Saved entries
--*--

(** * mlx_server: simulated thermal foot sensor and its streaming session

    A shallow embedding of [mlx_server.py]: the [SimulatedSensor] class
    (image loading, configuration, frame generation) and the WebSocket
    handler [frame_producer] with its two cooperative loops
    [send_frames] and [receive_messages].

    Python floats are IEEE 754 binary64 and NumPy's [float32] arrays are
    binary32; both are modelled with the executable specification of
    floating-point arithmetic of the standard library ([SpecFloat]). *)

From Stdlib Require Import ZArith Ascii String Bool Lia List.
From Stdlib Require Import SpecFloat.
Import ListNotations.
Open Scope string_scope.
Set Warnings "-register-all".

(** ** Floating-point numbers *)

Module IEEE.

Definition float := spec_float.

(** Python [float] and [np.float64]: precision 53, [emax] 1024. *)
Definition f64_add : float -> float -> float := SFadd 53 1024.
Definition f64_sub : float -> float -> float := SFsub 53 1024.
Definition f64_mul : float -> float -> float := SFmul 53 1024.
Definition f64_div : float -> float -> float := SFdiv 53 1024.

(** [np.float32]: precision 24, [emax] 128. *)
Definition f32_add : float -> float -> float := SFadd 24 128.
Definition f32_sub : float -> float -> float := SFsub 24 128.
Definition f32_mul : float -> float -> float := SFmul 24 128.
Definition f32_div : float -> float -> float := SFdiv 24 128.

(** Conversion of a double to single precision (round to nearest even),
    as done by [astype(np.float32)], by [fill] on a [float32] array and
    when a Python scalar meets a [float32] array. *)
Definition to_f32 (x : float) : float :=
  match x with
  | S754_finite s m e => binary_round 24 128 s m e
  | _ => x
  end.

(** Conversion of a single to double precision, as done by [float(x)]
    and [astype(float)]: exact, the number is written again with a
    53-bit mantissa. *)
Definition to_f64 (x : float) : float :=
  match x with
  | S754_finite s m e => binary_round 53 1024 s m e
  | _ => x
  end.

(** An integer as a double and as a single. *)
Definition of_Z (z : Z) : float := binary_normalize 53 1024 z 0 false.
Definition f32_of_Z (z : Z) : float := binary_normalize 24 128 z 0 false.

(** The double denoted by the decimal literal [p/q]. *)
Definition decimal (p q : Z) : float := f64_div (of_Z p) (of_Z q).

Definition zero : float := S754_zero false.

Definition eqb : float -> float -> bool := SFeqb.
Definition ltb : float -> float -> bool := SFltb.

Definition is_nan (x : float) : bool :=
  match x with S754_nan => true | _ => false end.

Definition signbit (x : float) : bool :=
  match x with
  | S754_zero s | S754_infinity s | S754_finite s _ _ => s
  | S754_nan => false
  end.

(** Neither infinite nor NaN. *)
Definition is_finite (x : float) : bool :=
  match x with
  | S754_zero _ | S754_finite _ _ _ => true
  | _ => false
  end.

(** Python's builtin [max(a, b)]: [b] when [b > a], otherwise [a]. *)
Definition py_max (a b : float) : float := if ltb a b then b else a.

(** [np.minimum] / [np.maximum] as used by the reductions [min()] and
    [max()]: a NaN operand propagates. *)
Definition np_minimum (a b : float) : float :=
  if is_nan a then a else if is_nan b then b else if ltb b a then b else a.
Definition np_maximum (a b : float) : float :=
  if is_nan a then a else if is_nan b then b else if ltb a b then b else a.

End IEEE.
Import IEEE.

(** ** Python exceptions and outcomes *)

Inductive exn : Set :=
  | FileNotFoundError
  | ValueError
  | JSONDecodeError
  | TimeoutError
  | ConnectionClosed
  | UnicodeDecodeError
  | UnicodeEncodeError
  | UnidentifiedImageError
  | OtherException.

Inductive outcome (A : Type) : Type :=
  | Return (a : A)
  | Raise (e : exn).
Arguments Return {A} a.
Arguments Raise {A} e.

(** Exception classes named in [except] clauses. *)
Definition is_FileNotFoundError (e : exn) : bool :=
  match e with FileNotFoundError => true | _ => false end.

(** ** Arrays

    A two-dimensional array is the list of its rows. *)

Definition matrix := list (list float).

(** [m] has [r] rows of [c] cells. *)
Definition has_shape (r c : nat) (m : matrix) : bool :=
  (length m =? r)%nat && forallb (fun row => (length row =? c)%nat) m.

(** [m[i, j]] *)
Definition pixel (m : matrix) (i j : nat) : option float :=
  match nth_error m i with
  | Some row => nth_error row j
  | None => None
  end.

(** [np.full((rows, cols), v)] *)
Definition np_full (r c : nat) (v : float) : matrix := repeat (repeat v c) r.

(** [np.zeros((rows, cols), dtype=np.float32)] *)
Definition np_zeros (r c : nat) : matrix := np_full r c zero.

(** [np.zeros_like(arr)] *)
Definition np_zeros_like (m : matrix) : matrix := map (map (fun _ => zero)) m.

(** [arr.fill(v)] on a [float32] array: every cell receives [v] converted
    to single precision. *)
Definition fill (m : matrix) (v : float) : matrix :=
  map (map (fun _ => to_f32 v)) m.

(** [arr.shape] *)
Definition shape (m : matrix) : nat * nat := (length m, length (hd [] m)).

(** [arr.ravel()]: row-major flattening. *)
Definition ravel (m : matrix) : list float := concat m.

(** Elementwise operations. *)
Definition map_matrix (f : float -> float) (m : matrix) : matrix :=
  map (map f) m.

Definition zip_with {A B C} (f : A -> B -> C) (a : list A) (b : list B) : list C :=
  map (fun p => f (fst p) (snd p)) (combine a b).

Definition map2_matrix (f : float -> float -> float) (a b : matrix) : matrix :=
  zip_with (zip_with f) a b.

(** [arr.min()] and [arr.max()]; NumPy raises [ValueError] on an array
    without elements. *)
Definition np_min (m : matrix) : outcome float :=
  match ravel m with
  | [] => Raise ValueError
  | x :: xs => Return (fold_left np_minimum xs x)
  end.

Definition np_max (m : matrix) : outcome float :=
  match ravel m with
  | [] => Raise ValueError
  | x :: xs => Return (fold_left np_maximum xs x)
  end.

(** ** Collaborators

    What the program obtains from its libraries and its environment:
    the image files and Pillow's decoding and resampling, NumPy's sine and
    random generator, NumPy's promotion rule and the JSON decoder. *)

Inductive json : Type :=
  | JNull
  | JBool (b : bool)
  | JInt (z : Z)
  | JFloat (f : float)
  | JStr (s : string)
  | JList (l : list json)
  | JDict (d : list (string * json)).

(** A WebSocket message: a text frame or a binary frame. *)
Inductive message : Type :=
  | Text (s : string)
  | Binary (b : list Byte.byte).

Class Env : Type := {
  (** decoded image files *)
  image : Type;
  (** [Image.open(path).convert("L")]: the decoded image, or the
      exception raised: [FileNotFoundError] when the file is absent,
      [UnidentifiedImageError] or another one when the file is there and
      cannot be decoded *)
  Image_open : string -> outcome image;
  (** [img.resize((cols, rows), Image.BILINEAR)], read as the 8-bit gray
      level at row [r] and column [c] of the resampled image *)
  resize : image -> nat -> nat -> nat -> nat -> Byte.byte;
  (** [np.sin] on a double *)
  np_sin : float -> float;
  (** state of NumPy's global random generator, and one normal draw with
      the given mean and standard deviation *)
  rng : Type;
  normal : float -> float -> rng -> float * rng;
  (** how a [float32] array and a [np.float64] scalar combine: in double
      precision under NEP 50 (NumPy 2), in single precision under the
      value-based casting of NumPy 1 *)
  nep50 : bool;
  (** [json.loads]: the decoded value, or the exception raised:
      [json.JSONDecodeError] on text that is not JSON, [UnicodeDecodeError]
      on a binary frame that is not UTF-8, or another one *)
  json_loads : message -> outcome json;
  (** whether the standard output can encode the text of a decoded
      value: [print(f"...: {value}")] raises [UnicodeEncodeError] when it
      cannot, as for a string with a lone surrogate on an output in UTF-8.
      The standard output is taken to be open and to encode what cannot
      hold a lone surrogate: the texts of the program, the names checked
      against the lists of valid names, the file names and the messages
      received, so that the other calls of [print] return. *)
  printable : json -> bool
}.

(** ** The sensor *)

(** The attributes of a [SimulatedSensor] object.  [load_log] is a ghost
    field, absent from the Python object: the paths passed to
    [_load_image] so far, most recent first. *)
Record SimulatedSensor : Type := {
  rows : nat;
  cols : nat;
  temp_min : float;
  temp_max : float;
  noise_std : float;
  t : float;
  image_path : string;
  simulation_mode : string;
  foot : string;
  base : matrix;
  load_log : list string
}.

Definition set_t (self : SimulatedSensor) (v : float) : SimulatedSensor :=
  {| rows := rows self; cols := cols self; temp_min := temp_min self;
     temp_max := temp_max self; noise_std := noise_std self; t := v;
     image_path := image_path self; simulation_mode := simulation_mode self;
     foot := foot self; base := base self; load_log := load_log self |}.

--*--

### ASSIGNMENT
From the line holding "base : matrix;" to the final line of the data, output each line exactly and nothing more.

### REPLY
  base : matrix;
  load_log : list string
}.

Definition set_t (self : SimulatedSensor) (v : float) : SimulatedSensor :=
  {| rows := rows self; cols := cols self; temp_min := temp_min self;
     temp_max := temp_max self; noise_std := noise_std self; t := v;
     image_path := image_path self; simulation_mode := simulation_mode self;
     foot := foot self; base := base self; load_log := load_log self |}.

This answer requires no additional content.